TRY IT. From the listing below, copy only the lines from the line that contains "of the FIR data is" to the line that contains "assert (accepted d (field_of", counting those two lines as part of the copy.

SOURCE RECORDS.
(** ** C3: a missing required field *)

Lemma SOFA_not_wellformed sofa_file w c :
  truthy sofa_file = true ->
  source_of sofa_file w = Some c ->
  wellformed (field_of c) = false ->
  is_ok (SOFA sofa_file w).1 = false.
Proof.
  intros Htrue Hc Hwf. destruct (SOFA_run sofa_file w c Htrue Hc) as (w' & ->).
  cbn [fst]. by rewrite built_is_ok, SOFA_model_is_ok.
Qed.

Lemma SOFA_rejected sofa_file w c d :
  truthy sofa_file = true ->
  source_of sofa_file w = Some c ->
  d ∈ SOFA_descriptors ->
  accepted d (field_of c d) = false ->
  is_ok (SOFA sofa_file w).1 = false.
Proof.
  intros Htrue Hc Hin Hrej. apply (SOFA_not_wellformed sofa_file w c); try done.
  rewrite wellformed_descriptors.
  by rewrite (all_accepted_rejects (field_of c) SOFA_descriptors d).
Qed.

Lemma SOFA_first_failure sofa_file w c l1 d l2 :
  truthy sofa_file = true ->
  source_of sofa_file w = Some c ->
  SOFA_descriptors = l1 ++ d :: l2 ->
  all_accepted (field_of c) l1 = true ->
  accepted d (field_of c d) = false ->
  (d ∈ fir_descriptors -> c_attr c "/" "DataType" = Ok (VStr "FIR")) ->
  (SOFA sofa_file w).1 = Raise (escalate d (field_of c d)).
Proof.
  intros Htrue Hc Hsplit Hacc Hrej Hfir.
  destruct (SOFA_run sofa_file w c Htrue Hc) as (w' & ->). cbn [fst].
  pose proof (SOFA_model_first_failure (field_of c) ∅ l1 d l2 Hsplit Hacc Hrej)
    as Hfail.
  destruct (SOFA_model (field_of c) ∅) as [r o]. cbn [fst] in Hfail.
  rewrite Hfail; [done|].
  intros Hd. unfold datatype_descriptor, field_of. cbn. by rewrite Hfir.
Qed.

Lemma required_rejects_missing d :
  required d = true -> accepted d (Raise AttributeError) = false.
Proof. intros Hreq. unfold accepted. by rewrite Hreq. Qed.

Lemma root_required_split l1 a l2 :
  req_attributes = l1 ++ a :: l2 ->
  SOFA_descriptors =
    map (root_attribute true) l1 ++ root_attribute true a ::
      (map (root_attribute true) l2 ++ root_optional ++
       geometry_descriptors "Listener" ++ geometry_descriptors "Source" ++
       geometry_descriptors "Receiver" ++ geometry_descriptors "Emitter" ++
       fir_descriptors).
Proof.
  intros Hsplit. unfold SOFA_descriptors, root_descriptors, root_required.
  rewrite Hsplit, map_app. cbn [map]. by rewrite <- !app_assoc.
Qed.

Lemma entity_required_missing (build : outcome (gmap string value))
    rd ds d :
  is_ok build = all_accepted rd ds ->
  (forall l1 l2, ds = l1 ++ d :: l2 -> all_accepted rd l1 = true ->
     accepted d (rd d) = false -> build = Raise (escalate d (rd d))) ->
  d ∈ ds -> required d = true -> rd d = Raise AttributeError ->
  is_ok build = false /\
  forall l1 l2, ds = l1 ++ d :: l2 -> all_accepted rd l1 = true ->
                build = Raise (missing_error d).
Proof.
  intros Hok Hfirst Hin Hreq Habs.
  assert (accepted d (rd d) = false) as Hrej
    by (rewrite Habs; by apply required_rejects_missing).
  split.
  - rewrite Hok. by apply (all_accepted_rejects rd ds d).
  - intros l1 l2 Hsplit Hacc. rewrite (Hfirst l1 l2) by done. by rewrite Habs.
Qed.

(** C3. A required field that the container does not hold makes the
    construction fail: [SOFA(sofa_file)] never returns an object then.
    When the binds before it went through, the exception is the one of
    that field, and its message names the missing attribute
    (["Required Attribute <name> not found!"]) or the path of the missing
    dataset (["Required Dataset <path> not found!"]).  This is stated for
    each of the 14 required root attributes, then for every required field
    of the construction ([SOFA_descriptors]: the root attributes, the
    fields of the four audio objects, the fields of the FIR data; a field
    of the FIR data is only reached when [DataType] is ["FIR"]), and for
    an [AudioObject] or a [FIR] built on its own from a handle. *)
Theorem required_field_missing_is_fatal :
  (forall sofa_file w c,
     truthy sofa_file = true ->
     source_of sofa_file w = Some c ->
     (forall a, a ∈ req_attributes ->
        c_attr c "/" a = Raise AttributeError ->
        is_ok (SOFA sofa_file w).1 = false /\
        forall l1 l2,
          req_attributes = l1 ++ a :: l2 ->
          (forall b, b ∈ l1 -> is_ok (c_attr c "/" b) = true) ->
          (SOFA sofa_file w).1 =
            Raise (Exception ("Required Attribute " +:+ a +:+ " not found!"))) /\
     (forall d, d ∈ SOFA_descriptors -> required d = true ->
        field_of c d = Raise AttributeError ->
        is_ok (SOFA sofa_file w).1 = false /\
        forall l1 l2,
          SOFA_descriptors = l1 ++ d :: l2 ->
          all_accepted (field_of c) l1 = true ->
          (d ∈ fir_descriptors -> c_attr c "/" "DataType" = Ok (VStr "FIR")) ->
          (SOFA sofa_file w).1 = Raise (missing_error d))) /\
  (forall role f w d,
     d ∈ geometry_descriptors role -> required d = true ->
     read_field w f d = Raise AttributeError ->
     is_ok (AudioObject role (AFile f) w).1 = false /\
     forall l1 l2,
       geometry_descriptors role = l1 ++ d :: l2 ->
       all_accepted (read_field w f) l1 = true ->
       (AudioObject role (AFile f) w).1 = Raise (missing_error d)) /\
  (forall f w d,
     d ∈ fir_descriptors -> required d = true ->
     read_field w f d = Raise AttributeError ->
     is_ok (FIR (AFile f) w).1 = false /\
     forall l1 l2,
       fir_descriptors = l1 ++ d :: l2 ->
       all_accepted (read_field w f) l1 = true ->
       (FIR (AFile f) w).1 = Raise (missing_error d)).
Proof.
  split; [|split].
  - intros sofa_file w c Htrue Hc.
    assert (Hgen : forall d, d ∈ SOFA_descriptors -> required d = true ->
       field_of c d = Raise AttributeError ->
       is_ok (SOFA sofa_file w).1 = false /\
       forall l1 l2,
         SOFA_descriptors = l1 ++ d :: l2 ->
         all_accepted (field_of c) l1 = true ->
         (d ∈ fir_descriptors -> c_attr c "/" "DataType" = Ok (VStr "FIR")) ->
         (SOFA sofa_file w).1 = Raise (missing_error d)).
    { intros d Hin Hreq Habs.
      assert (accepted d (field_of c d) = false) as Hrej
        by (rewrite Habs; by apply required_rejects_missing).
      split; [by apply (SOFA_rejected sofa_file w c d)|].
      intros l1 l2 Hsplit Hacc Hfir.
      rewrite (SOFA_first_failure sofa_file w c l1 d l2) by done.
      by rewrite Habs. }
    split; [|exact Hgen].
    intros a Hin Habs.
    destruct (Hgen (root_attribute true a)) as [Hfail Hfirst]; try done.
    { unfold SOFA_descriptors. apply elem_of_app. left.
      by apply elem_of_root_required. }
    split; [done|]. intros l1 l2 Hsplit Hl1.
    apply (Hfirst _ _ (root_required_split l1 a l2 Hsplit)).
    + unfold all_accepted. apply forallb_forall. intros d Hd.
      apply in_map_iff in Hd as (b & <- & Hb).
      apply list_elem_of_In, Hl1 in Hb.
      unfold field_of, accepted. cbn. by destruct (c_attr c "/" b).
    + intros Hd. exfalso. unfold fir_descriptors, root_attribute in Hd.
      repeat (apply elem_of_cons in Hd as [Hd|Hd]; [discriminate Hd|]).
      by apply elem_of_nil in Hd.
  - intros role f w d.
    destruct (AudioObject_handle w role f w (same_handles_refl w))
      as (w' & -> & _). cbn [fst].
    apply entity_required_missing.
    + apply AudioObject_model_is_ok.
    + intros l1 l2. apply AudioObject_model_first_failure.
  - intros f w d.
    destruct (FIR_handle w f w (same_handles_refl w)) as (w' & -> & _).
    cbn [fst]. apply entity_required_missing.
    + apply FIR_model_is_ok.
    + intros l1 l2. apply FIR_model_first_failure.
Qed.

Lemma required_field_missing_is_fatal_witness :
  is_ok (SOFA (AStr "measured.sofa") license_missing).1 = false /\
  (SOFA (AStr "measured.sofa") license_missing).1 =
    Raise (Exception "Required Attribute License not found!").
Proof.
  destruct required_field_missing_is_fatal as [Hsofa _].
  destruct (Hsofa (AStr "measured.sofa") license_missing
              (fixture "FIR" "License"))
    as [Hroot _]; [reflexivity | reflexivity |].
  destruct (Hroot "License") as [Hfail Hfirst].
  - apply (bool_decide_unpack _). vm_compute. reflexivity.
  - reflexivity.
  - split; [exact Hfail|].
    apply (Hfirst (take 13 req_attributes) []); [reflexivity|].
    intros b Hb. revert b Hb. apply Forall_forall.
    apply (bool_decide_unpack _). vm_compute. reflexivity.
Defined.

(** ** C4: a missing optional field *)

Lemma SOFA_wellformed sofa_file w c :
  truthy sofa_file = true ->
  source_of sofa_file w = Some c ->
  wellformed (field_of c) = true ->
  exists w', SOFA sofa_file w = (Ok (SOFA_fields (field_of c) ∅), w').
Proof.
  intros Htrue Hc Hwf. destruct (SOFA_run sofa_file w c Htrue Hc) as (w' & ->).
  exists w'. by rewrite SOFA_model_wellformed.
Qed.

Lemma SOFA_ok_wellformed sofa_file w c obj w' :
  truthy sofa_file = true ->
  source_of sofa_file w = Some c ->
  SOFA sofa_file w = (Ok obj, w') ->
  wellformed (field_of c) = true /\ obj = SOFA_fields (field_of c) ∅.
Proof.
  intros Htrue Hc Hrun.
  destruct (wellformed (field_of c)) eqn:Hwf.
  - destruct (SOFA_wellformed sofa_file w c Htrue Hc Hwf) as (w'' & Heq).
    rewrite Heq in Hrun. by simplify_eq.
  - pose proof (SOFA_not_wellformed sofa_file w c Htrue Hc Hwf) as Hfail.
    by rewrite Hrun in Hfail.
Qed.

Lemma wellformed_inv rd :
  wellformed rd = true ->
  all_accepted rd root_descriptors = true /\
  (forall role, role ∈ ["Listener"; "Source"; "Receiver"; "Emitter"] ->
     all_accepted rd (geometry_descriptors role) = true) /\
  is_FIR (rd datatype_descriptor) = true /\
  all_accepted rd fir_descriptors = true.
Proof.
  unfold wellformed. rewrite !andb_true_iff.
  intros [[[[[[[H1 H2] HL] HS] HR] HE] HD] HF].
  repeat split; try done.
  - unfold root_descriptors. rewrite all_accepted_app. by apply andb_true_iff.
  - intros role Hrole.
    repeat (apply elem_of_cons in Hrole as [->|Hrole]; [done|]).
    by apply elem_of_nil in Hrole.
Qed.

Lemma SOFA_fields_root rd o a :
  a ∈ req_attributes ++ other_attributes ->
  SOFA_fields rd o !! a = root_fields rd o !! a.
Proof.
  intros Hin. unfold SOFA_fields.
  rewrite lookup_insert_ne; [by apply with_geometry_lookup|].
  intros <-. revert Hin. apply (bool_decide_unpack _). by vm_compute.
Qed.

Lemma SOFA_fields_geometry rd o role key :
  (role, key) ∈ role_attributes ->
  SOFA_fields rd o !! key = Some (PObj (geometry_fields rd role)).
Proof.
  intros Hin. unfold role_attributes in Hin.
  repeat (apply elem_of_cons in Hin as [[= -> ->]|Hin];
          [unfold SOFA_fields, with_geometry; by simplify_map_eq|]).
  by apply elem_of_nil in Hin.
Qed.

Lemma SOFA_fields_data rd o :
  SOFA_fields rd o !! "data" = Some (PObj (fir_fields rd)).
Proof. unfold SOFA_fields. apply lookup_insert_eq. Qed.

Lemma geometry_destinations_NoDup role :
  NoDup (map destination (geometry_descriptors role)).
Proof. apply (bool_decide_unpack _). by vm_compute. Qed.

Lemma fir_destinations_NoDup : NoDup (map destination fir_descriptors).
Proof. apply (bool_decide_unpack _). by vm_compute. Qed.

Lemma geometry_fields_lookup rd role d :
  all_accepted rd (geometry_descriptors role) = true ->
  d ∈ geometry_descriptors role ->
  geometry_fields rd role !! destination d =
    match rd d with
    | Ok v => Some v
    | Raise _ => None
    end.
Proof.
  intros Hall Hin. unfold geometry_fields.
  rewrite (hydrate_lookup (V:=value) rd _ _ d
             (geometry_destinations_NoDup role) Hall Hin).
  destruct (rd d) as [v|e]; [done|].
  unfold setattr. rewrite lookup_insert_ne, lookup_empty; [done|].
  unfold geometry_descriptors in Hin.
  repeat (apply elem_of_cons in Hin as [->|Hin]; [done|]).
  by apply elem_of_nil in Hin.
Qed.

Lemma fir_fields_lookup rd d :
  all_accepted rd fir_descriptors = true ->
  d ∈ fir_descriptors ->
  fir_fields rd !! destination d =
    match rd d with
    | Ok v => Some v
    | Raise _ => None
    end.
Proof.
  intros Hall Hin. unfold fir_fields.
  rewrite (hydrate_lookup (V:=value) rd _ _ d fir_destinations_NoDup Hall Hin).
  by destruct (rd d).
Qed.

OUTPUT BELOW.
    of the FIR data is only reached when [DataType] is ["FIR"]), and for
    an [AudioObject] or a [FIR] built on its own from a handle. *)
Theorem required_field_missing_is_fatal :
  (forall sofa_file w c,
     truthy sofa_file = true ->
     source_of sofa_file w = Some c ->
     (forall a, a ∈ req_attributes ->
        c_attr c "/" a = Raise AttributeError ->
        is_ok (SOFA sofa_file w).1 = false /\
        forall l1 l2,
          req_attributes = l1 ++ a :: l2 ->
          (forall b, b ∈ l1 -> is_ok (c_attr c "/" b) = true) ->
          (SOFA sofa_file w).1 =
            Raise (Exception ("Required Attribute " +:+ a +:+ " not found!"))) /\
     (forall d, d ∈ SOFA_descriptors -> required d = true ->
        field_of c d = Raise AttributeError ->
        is_ok (SOFA sofa_file w).1 = false /\
        forall l1 l2,
          SOFA_descriptors = l1 ++ d :: l2 ->
          all_accepted (field_of c) l1 = true ->
          (d ∈ fir_descriptors -> c_attr c "/" "DataType" = Ok (VStr "FIR")) ->
          (SOFA sofa_file w).1 = Raise (missing_error d))) /\
  (forall role f w d,
     d ∈ geometry_descriptors role -> required d = true ->
     read_field w f d = Raise AttributeError ->
     is_ok (AudioObject role (AFile f) w).1 = false /\
     forall l1 l2,
       geometry_descriptors role = l1 ++ d :: l2 ->
       all_accepted (read_field w f) l1 = true ->
       (AudioObject role (AFile f) w).1 = Raise (missing_error d)) /\
  (forall f w d,
     d ∈ fir_descriptors -> required d = true ->
     read_field w f d = Raise AttributeError ->
     is_ok (FIR (AFile f) w).1 = false /\
     forall l1 l2,
       fir_descriptors = l1 ++ d :: l2 ->
       all_accepted (read_field w f) l1 = true ->
       (FIR (AFile f) w).1 = Raise (missing_error d)).
Proof.
  split; [|split].
  - intros sofa_file w c Htrue Hc.
    assert (Hgen : forall d, d ∈ SOFA_descriptors -> required d = true ->
       field_of c d = Raise AttributeError ->
       is_ok (SOFA sofa_file w).1 = false /\
       forall l1 l2,
         SOFA_descriptors = l1 ++ d :: l2 ->
         all_accepted (field_of c) l1 = true ->
         (d ∈ fir_descriptors -> c_attr c "/" "DataType" = Ok (VStr "FIR")) ->
         (SOFA sofa_file w).1 = Raise (missing_error d)).
    { intros d Hin Hreq Habs.
      assert (accepted d (field_of c d) = false) as Hrej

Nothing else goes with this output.